Monthly News: January 2020

Congress agreed to the government funding bill and expired or expiring tax breaks are being extended through 2020! Among the breaks were mortgage insurance premium write off, the medical expense AGI threshold which was supposed to go back to 10% for deducting medical expenses on Schedule A but was kept at 7.5%.  There are many more tax breaks including the Work Opportunity tax credit.  This break is for employers who hire workers who are economically challenged.  These breaks and many others are retroactive back to 2018.  If you want to take advantage of these tax breaks for 2018 you will have to amend your return.  The funding bill also included the Secure Act which is retirement savings legislation.  Some of the highlights of this bill include allowing 401(k) plans to let part time employees participate, changing the minimum distribution age from 70 ½ to 72 for IRA’s and workplace plans.  Owners of traditional IRA’s can now contribute past the age of 70 ½.
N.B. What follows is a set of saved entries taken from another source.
Definition holds_logs (dataDir : string) (d : DiskStorage) : bool :=
  existsb (λ p, match rel_path dataDir p with
                | Some rel => negb (strings.Contains rel "/") && is_log rel
                | None => false
                end) (fst <$> map_to_list (dir d)).
Definition confirmed (answer : string) : bool :=
  let a := strings.TrimSpace answer in String.eqb a "y" || String.eqb a "Y".
Definition restore_format (filename : string) : option format :=
  if strings.HasSuffix filename ".tar.gz" || strings.HasSuffix filename ".tgz" then Some TarGz
  else if strings.HasSuffix filename ".zip" then Some Zip else None.

Definition HandleRestore (filename dataDir answer : string) (mkdir : bool) (a : option archive)
    : M DiskStorage restore_outcome :=
  if String.eqb filename "" then mret RNoFile
  else
    d ← get;
    if holds_logs dataDir d && negb (confirmed answer) then mret RCancelled
    else if negb mkdir then mret RNoDirectory
    else
      match restore_format filename with
      | None => mret RUnknownFormat
      | Some f =>
          res ← match a with
                | None => mret (inl "cannot open file")
                | Some a => match f with Zip => restoreFromZip | TarGz => restoreFromTarGz end dataDir a
                end;
          mret (match res with inl e => RFailed e | inr n => RRestored n end)
      end.

End restore.

(** ** Restoring stays in the data directory *)

(** The paths a restoration may write: logs directly in the data directory. *)
Definition inside (dataDir p : string) : Prop :=
  ∃ name, p = Join dataDir name ∧ lacks "/" name = true ∧ is_log name = true.

(** [d'] differs from [d] only in such files. *)
Definition confined (dataDir : string) : DiskStorage → DiskStorage → Prop := changes_only (inside dataDir).

Lemma LastIndexByte_None s c : strings.LastIndexByte s c = None ↔ lacks c s = true.
Proof.
  induction s as [|x s IH]; [done|]. unfold lacks in *. cbn [strings.LastIndexByte strings.forall_chars].
  rewrite andb_true_iff, negb_true_iff, <-IH.
  destruct (strings.LastIndexByte s c), (Ascii.eqb c x); naive_solver.
Qed.

Lemma LastIndexByte_Some s c i : strings.LastIndexByte s c = Some i →
  i < String.length s ∧ lacks c (strings.drop (S i) s) = true.
Proof.
  revert i. induction s as [|x s IH]; intros i; [done|]. cbn [strings.LastIndexByte].
  destruct (strings.LastIndexByte s c) as [j|] eqn:E.
  - intros [= <-]. destruct (IH j eq_refl). split; [simpl; lia|done].
  - destruct (Ascii.eqb c x); intros [= <-]. split; [simpl; lia|]. cbn.
    replace (strings.drop 0 s) with s by (by destruct s). by apply LastIndexByte_None.
Qed.

Lemma LastIndexByte_app a b c : lacks c b = true →
  strings.LastIndexByte (a +:+ b) c = strings.LastIndexByte a c.
Proof.
  intros Hb. induction a as [|x a IH]; cbn; [by apply LastIndexByte_None|]. by rewrite IH.
Qed.

Lemma drop_app_lt a b i : i < String.length a → strings.drop (S i) (a +:+ b) = strings.drop (S i) a +:+ b.
Proof.
  revert i. induction a as [|x a IH]; intros i Hi; [simpl in Hi; lia|]. cbn.
  destruct i as [|i]; [by destruct a, b|]. apply IH. simpl in Hi. lia.
Qed.

Lemma is_log_split name : is_log name = true →
  ∃ a, name = a +:+ ".log" ∧ ∀ n, trim_slashes n name = name.
Proof.
  intros Hlog. unfold is_log in Hlog. apply HasSuffix_split in Hlog as ->. eexists. split; [done|].
  generalize (strings.take (String.length name - String.length ".log") name). intros a n.
  destruct n as [|n]; cbn [trim_slashes]; [done|].
  destruct (strings.HasSuffix (a +:+ ".log") "/") eqn:E; [|done].
  apply HasSuffix_last in E; [|done]. rewrite last_char_app in E by done. done.
Qed.

(** The last segment of a log's name is a name in the directory, and a log. *)
Lemma Base_log name : is_log name = true → lacks "/" (Base name) = true ∧ is_log (Base name) = true.
Proof.
  intros (a & -> & Htrim)%is_log_split. unfold Base. rewrite (proj2 (String.eqb_neq _ _)) by (by destruct a).
  cbv zeta. rewrite Htrim, LastIndexByte_app by done. unfold is_log.
  destruct (strings.LastIndexByte a "/") as [i|] eqn:E.
  - apply LastIndexByte_Some in E as [Hi Hl]. rewrite drop_app_lt by done.
    rewrite (proj2 (String.eqb_neq _ _)) by (by destruct (strings.drop (S i) a)).
    by rewrite lacks_app, Hl, HasSuffix_app.
  - apply LastIndexByte_None in E. rewrite (proj2 (String.eqb_neq _ _)) by (by destruct a).
    by rewrite lacks_app, E, HasSuffix_app.
Qed.

Lemma Base_name name : lacks "/" name = true → is_log name = true → Base name = name.
Proof.
  intros Hl (a & -> & Htrim)%is_log_split. unfold Base.
  rewrite (proj2 (String.eqb_neq _ _)) by (by destruct a). cbv zeta.
  rewrite Htrim, (proj2 (LastIndexByte_None _ _) Hl). by rewrite (proj2 (String.eqb_neq _ _)) by (by destruct a).
Qed.

Section confinement.
Variable faults : nat → fault.

Lemma wpx_copy_inside dataDir p h b d : disk_wf d → inside dataDir p → dir d !! p = Some (h_ino h) →
  wpx (copy_to faults h b) (λ _ d', confined dataDir d d') (confined dataDir d) d.
Proof.
  intros Hwf Hp Hh. unfold copy_to. destruct b as [|x b]; [by apply wpx_ret, changes_refl|].
  apply wpx_bind. eapply wpx_mono; [by apply (wpx_write_only (inside dataDir) faults p)| |done].
  intros [ok h'] d' [Hd' _]. by apply wpx_ret.
Qed.

Lemma wpx_restore_file dataDir name e d : disk_wf d → inside dataDir (Join dataDir name) →
  wpx (restore_file faults dataDir name e) (λ _ d', confined dataDir d d') (confined dataDir d) d.
Proof.
  intros Hwf Hp. unfold restore_file. cbv zeta. apply wpx_bind.
  eapply wpx_mono; [by apply (wpx_open_only (inside dataDir))| |done]. intros [h|] d1 [Hc Hh]; [|by apply wpx_ret].
  apply wpx_bind. eapply wpx_mono with (Q := λ _ d', confined dataDir d d').
  - eapply wpx_mono; [apply (wpx_copy_inside dataDir (Join dataDir name)); [by destruct Hc|done|by apply Hh]| |];
      intros; by (eapply changes_trans; [exact Hc|]).
  - intros ok d2 Hd2. destruct ok, (e_state e); by apply wpx_ret.
  - done.
Qed.

Lemma wpx_restore_entries dataDir es : ∀ n d, disk_wf d →
  wpx (restore_entries faults dataDir es n) (λ _ d', confined dataDir d d') (confined dataDir d) d.
Proof.
  induction es as [|e es IH]; intros n d Hwf; cbn [restore_entries]; [by apply wpx_ret, changes_refl|].
  destruct (negb (e_regular e) || negb (is_log (e_name e))) eqn:Eskip; [by apply IH|].
  apply orb_false_iff in Eskip as [_ Hlog%negb_false_iff]. cbv zeta.
  destruct (_ || _) eqn:Edots; [by apply IH|]. clear Edots.
  destruct (Base_log _ Hlog) as [Hl Hlog'].
  assert (wpx (err ← restore_file faults dataDir (Base (e_name e)) e;
      match err with
      | Some err => mret (inl err)
      | None => restore_entries faults dataDir es (n + 1)%Z
      end) (λ _ d', confined dataDir d d') (confined dataDir d) d) as Hstep.
  { apply wpx_bind. eapply wpx_mono; [apply wpx_restore_file; [done|by eexists]| |done].
    intros [err|] d1 Hc; [by apply wpx_ret|].
    eapply wpx_mono; [apply IH; by destruct Hc| |]; intros; by (eapply changes_trans; [exact Hc|]). }
  destruct (e_state e); [done|by apply wpx_ret, changes_refl|done].
Qed.

End confinement.

(** [C28] Restoring a backup cannot write outside the data directory: whatever the archive
    holds (entries named with [..], absolute paths, links, directories, broken data), in
    either format, whichever system calls fail and wherever the process dies, the only
    files that change are logs directly in the data directory. *)
Theorem restore_confined faults filename dataDir answer mkdir a d (Hwf : disk_wf d) :
  wpx (HandleRestore faults filename dataDir answer mkdir a)
    (λ _ d', confined dataDir d d') (λ d', confined dataDir d d') d.
Proof.
  unfold HandleRestore. destruct (String.eqb filename ""); [by apply wpx_ret, changes_refl|].
  apply wpx_bind, wpx_get. destruct (_ && _); [by apply wpx_ret, changes_refl|].
  destruct (negb mkdir); [by apply wpx_ret, changes_refl|].
  destruct (restore_format filename) as [f|]; [|by apply wpx_ret, changes_refl].
  apply wpx_bind. eapply wpx_mono with (Q := λ _ d', confined dataDir d d'); [| |done].
  - destruct a as [a|]; [|by apply wpx_ret, changes_refl].
    pose proof (wpx_restore_entries faults dataDir (a_entries a) 0 d Hwf) as Hes.
    destruct f; unfold restoreFromZip, restoreFromTarGz.
    + destruct (a_torn a); [by apply wpx_ret, changes_refl|]. apply wpx_bind.
      eapply wpx_mono; [exact Hes| |done]. intros. by apply wpx_ret.
    + apply wpx_bind. eapply wpx_mono; [exact Hes| |done]. intros. by apply wpx_ret.
  - intros res d' Hd'. by apply wpx_ret.
Qed.

(** An archive made to escape. *)
Lemma restore_confined_witness :
  let a := MkArchive [MkEntry "../../etc/passwd.log" true [x61] EOk; MkEntry "t.log" true [x62] EBroken] true in
  wpx (HandleRestore (λ n, if decide (n = 1) then FErr 0 else FNone) "b.tar.gz" "data" "y" true (Some a))
    (λ _ d', confined "data" demo_log_disk d') (λ d', confined "data" demo_log_disk d') demo_log_disk.
Proof. apply restore_confined. apply demo_log_disk_wf. Defined.

(** ** Backup and restore are inverse *)

Section round_trip.
Variable faults : nat → fault.
Hypothesis Hok : ∀ n, faults n = FNone.

(** The same files, possibly later. *)
Definition same_files (d d' : DiskStorage) : Prop := dir d' = dir d ∧ inodes d' = inodes d.

Lemma read_ok p d b : file d p = Some b →
  sys_read faults p d = (Ret (Some (b, false)), tick d).
Proof. intros Hf. unfold sys_read, syscall. rewrite Hok, file_tick, Hf. done. Qed.

(** The entry of a log. *)
Definition entry_of (d : DiskStorage) (dataDir rel : string) : entry :=
  MkEntry rel true (default [] (file d (Join dataDir rel))) EOk.
Definition logs (rels : list string) : list string := filter (λ rel, is_log rel = true) rels.

Lemma same_entry d d' dataDir : same_files d d' → entry_of d' dataDir = entry_of d dataDir.
Proof. intros [E1 E2]. unfold entry_of, file, content. by rewrite E1, E2. Qed.

Lemma walk_ok f dataDir rels : ∀ d,
  Forall (λ rel, is_Some (file d (Join dataDir rel))) rels →
  ∃ d', (match f with Zip => zip_walk | TarGz => tar_walk end) faults (λ _, true) dataDir rels d =
    (Ret (entry_of d dataDir <$> logs rels, false, Z.of_nat (length (logs rels))), d') ∧ same_files d d'.
Proof.
  induction rels as [|rel rels IH]; intros d Hf; [by exists d; destruct f|].
  apply Forall_cons in Hf as [[b Hb] Hf]. unfold logs in *. rewrite filter_cons.
  destruct (is_log rel) eqn:El; [rewrite decide_True by done|rewrite decide_False by done].
  - destruct (IH (tick d)) as (d' & Hrun & Hsame); [done|].
    exists d'. split; [|by destruct Hsame]. cbn [length fmap list_fmap]. rewrite Nat2Z.inj_succ.
    rewrite (same_entry d (tick d)) in Hrun by done.
    assert (entry_of d dataDir rel = MkEntry rel true b EOk) as -> by (unfold entry_of; by rewrite Hb).
    destruct f; cbn [zip_walk tar_walk]; rewrite El; cbn [negb];
      rewrite (run_bind _ _ _ _ _ (read_ok _ _ _ Hb)); cbv beta iota; by rewrite (run_bind _ _ _ _ _ Hrun).
  - destruct (IH d Hf) as (d' & Hrun & Hsame). exists d'. split; [|done].
    destruct f; cbn [zip_walk tar_walk]; by rewrite El.
Qed.

(** The walk finds exactly the files below the directory, each once. *)
Lemma rel_path_join dataDir p rel : rel_path dataDir p = Some rel ↔ p = Join dataDir rel.
Proof.
  unfold rel_path, Join. destruct (strings.HasPrefix p (dataDir +:+ "/")) eqn:E.
  - apply HasPrefix_split in E. split.
    + intros [= <-]. rewrite E. generalize (strings.drop (String.length (dataDir +:+ "/")) p). intros r.
      by rewrite TrimPrefix_app, str_app_assoc.
    + intros ->. rewrite <-str_app_assoc. by rewrite TrimPrefix_app.
  - split; [done|]. intros ->. by rewrite <-str_app_assoc, HasPrefix_app in E.
Qed.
The 2019 Form 1040 is a little different than the 2018 Form.  There is now a line added for capital gains and losses on the first page.  The Schedules are now down to 3 schedules from the 6 on the 2018 Form.  Taxpayers that deduct alimony report this on Schedule 1 and must list the date of the divorce agreement on the schedule.  There is also a question added on Schedule 1 asking whether you transacted in virtual currency.

Senior citizens can now file their return on Form 1040-SR.  It contains the same information that the regular 1040 has but in larger print.  Seniors are not required to use this form they can still use the regular Form if they choose.

If you are buying an electric car and taking a tax credit the IRS will be monitoring the credit closely.  Treasury Inspectors found that taxpayers had erroneously claimed an estimated 83 million dollars in credits for electric cars over the past 4 years.  The IRS will be comparing the VIN reported by taxpayers against third party VIN information to verify the credit.

The safe harbor for rental real estate has been finalized by Treasury.  You can qualify for the QBI deduction if you spend at least 250 hours per year on preforming services on the rental property such as maintenance, repairs, rent collection, payment of expenses, services to tenants and efforts to rent the property.  Time you spend arranging financing, reviewing statements or reports of operations and traveling to the real estate are not considered part of the required 250 hours.